PROBLEM DESCRIPTION: Every line in the data below that has the word "Some" should be returned.

Dataset entries
*** Block opens ***
(** The snapshot of the session's array. *)
Lemma snapshot_taken p l : pipeline_ok p → alen l = pl_data_capacity p →
  let members := attached_from (pl_data_slots p) 0 in
  tr_pipeline_attached_data_snapshot from_owner (Some p) (Some l) (pl_data_capacity p) (Some 0) =
    (TR_OK, Some p, Some (members ++ drop (length members) l), Some (alen members)).
Proof.
  intros Hok Hl members. unfold tr_pipeline_attached_data_snapshot. rewrite tr_reactor_call_owner by done.
  unfold tr_pipeline_attached_data_snapshot_on_owner. pose proof (counts_bound _ Hok) as Hb.
  rewrite (proj2 (Z.ltb_ge _ _)) by lia. rewrite bool_decide_true by done. cbn [negb]. by rewrite andb_false_r.
Qed.

(** The state after the members are gone. *)
Lemma abort_removes k r h i p : shard_ok (r, h) → session_ok k r h i p →
  let members := attached_from (pl_data_slots p) 0 in
  ∃ q, remove_members from_owner (Some i) members (<[i := p]> h) = (TR_OK, <[i := q]> h) ∧ shard_ok (r, <[i := q]> h) ∧
    identity q = identity p ∧ gr_control (group_of q) = gr_control (group_of p) ∧
    gr_members (group_of q) = filter (λ im, member_connection im.2 = None) (gr_members (group_of p)).
Proof.
  intros Hok Hk members. pose proof (sk_at _ _ _ _ _ Hk) as Hp. pose proof (rk_pipelines _ Hok i p Hp) as Hpok.
  destruct (remove_members_spec members i p (<[i := p]> h) Hpok) as (q & E & Hq & Hid & Hc & Hm);
    [apply lookup_insert_eq|apply attached_from_nodup|intros a; by apply snapshot_members|].
  exists q. rewrite insert_insert_eq in E. split; [done|]. split; [by apply (put_shard r h Hok i p q)|]. split; [done|]. split; [done|].
  by apply members_removed.
Qed.

Lemma abort_on_owner_spec other k expected r h i p : shard_ok (r, h) → session_ok k r h i p →
  let '(ret, s) := tr_pipeline_control_abort_on_owner other k expected (td_start k r h) in
  if bool_decide (gr_control (group_of p) = Some expected) then
    ret = TR_OK ∧ td_control s = None ∧ td_asserts s = true ∧ td_closes s = map ad_connection (attached_from (pl_data_slots p) 0) ∧
    td_pipelines s = delete i h ∧ shard_ok (td_registry s, td_pipelines s) ∧
    live_routes (td_registry s) = delete (pl_pipeline_id p) (live_routes r)
  else ret = TR_ERR_STALE ∧ td_control s = Some k ∧ td_asserts s = true ∧ td_closes s = [] ∧ td_registry s = r ∧
    ∃ q, td_pipelines s = <[i := q]> h ∧ gr_control (group_of q) = gr_control (group_of p) ∧
      gr_members (group_of q) = filter (λ im, member_connection im.2 = None) (gr_members (group_of p)).
Proof.
  intros Hok Hk. pose proof Hk as [Hkr Hkp Hp Hr Hcap (l & Hl & Hlen) _]. pose proof (rk_pipelines _ Hok i p Hp) as Hpok.
  pose proof (entry_shard r h _ i p Hok Hr Hp) as Hss. unfold tr_pipeline_control_abort_on_owner. cbn [td_start td_registry td_pipelines].
  rewrite Hkp. cbn [pipeline_at mbind option_bind]. rewrite Hp, owner_calls by by apply same_shard_owner.
  rewrite Hl, Hcap, (snapshot_taken p l Hpok Hlen). change (is_ok TR_OK) with true. cbn [negb default id put_pipeline].
  set (members := attached_from (pl_data_slots p) 0).
  assert (take (Z.to_nat (alen members)) (members ++ drop (length members) l) = members) as ->.
  { unfold alen. by rewrite Nat2Z.id, take_app_length. }
  destruct (abort_removes k r h i p Hok Hk) as (q & E & Hok' & Hid & Hc & Hm). fold members in E. rewrite E. change (is_ok TR_OK) with true. cbn [negb].
  assert (pl_pipeline_id q = pl_pipeline_id p) as Eid by by injection Hid.
  pose proof (close_control_spec other i expected q r (<[i := q]> h) Hok' (lookup_insert_eq _ _ _)) as Hclose.
  rewrite Eid in Hclose. specialize (Hclose Hr (nobody_removed p q Hm)). rewrite Hc in Hclose.
  destruct (tr_pipeline_registry_close_control from_owner other (Some r) (<[i := q]> h) (Some i) expected) as [[ret r'] h'].
  case_bool_decide.
  - destruct Hclose as (-> & r'' & -> & Hok'' & Hdel & Hroutes & Hdestroy). change (is_ok TR_OK) with true.
    rewrite delete_insert_eq in Hdel. cbn [negb default id td_destroy td_set td_registry td_pipelines td_control td_closes td_asserts td_start pipeline_at mbind option_bind app].
    rewrite Hdestroy, Hdel. rewrite Hdel in Hok''. by split_and!.
  - destruct Hclose as (-> & -> & ->). change (is_ok TR_ERR_STALE) with false. cbn. split_and!; try done. by exists q.
Qed.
*** Block closes ***
REPLY TO THE TASK:
  tr_pipeline_attached_data_snapshot from_owner (Some p) (Some l) (pl_data_capacity p) (Some 0) =
    (TR_OK, Some p, Some (members ++ drop (length members) l), Some (alen members)).
  ∃ q, remove_members from_owner (Some i) members (<[i := p]> h) = (TR_OK, <[i := q]> h) ∧ shard_ok (r, <[i := q]> h) ∧
  if bool_decide (gr_control (group_of p) = Some expected) then
  else ret = TR_ERR_STALE ∧ td_control s = Some k ∧ td_asserts s = true ∧ td_closes s = [] ∧ td_registry s = r ∧
  destruct (tr_pipeline_registry_close_control from_owner other (Some r) (<[i := q]> h) (Some i) expected) as [[ret r'] h'].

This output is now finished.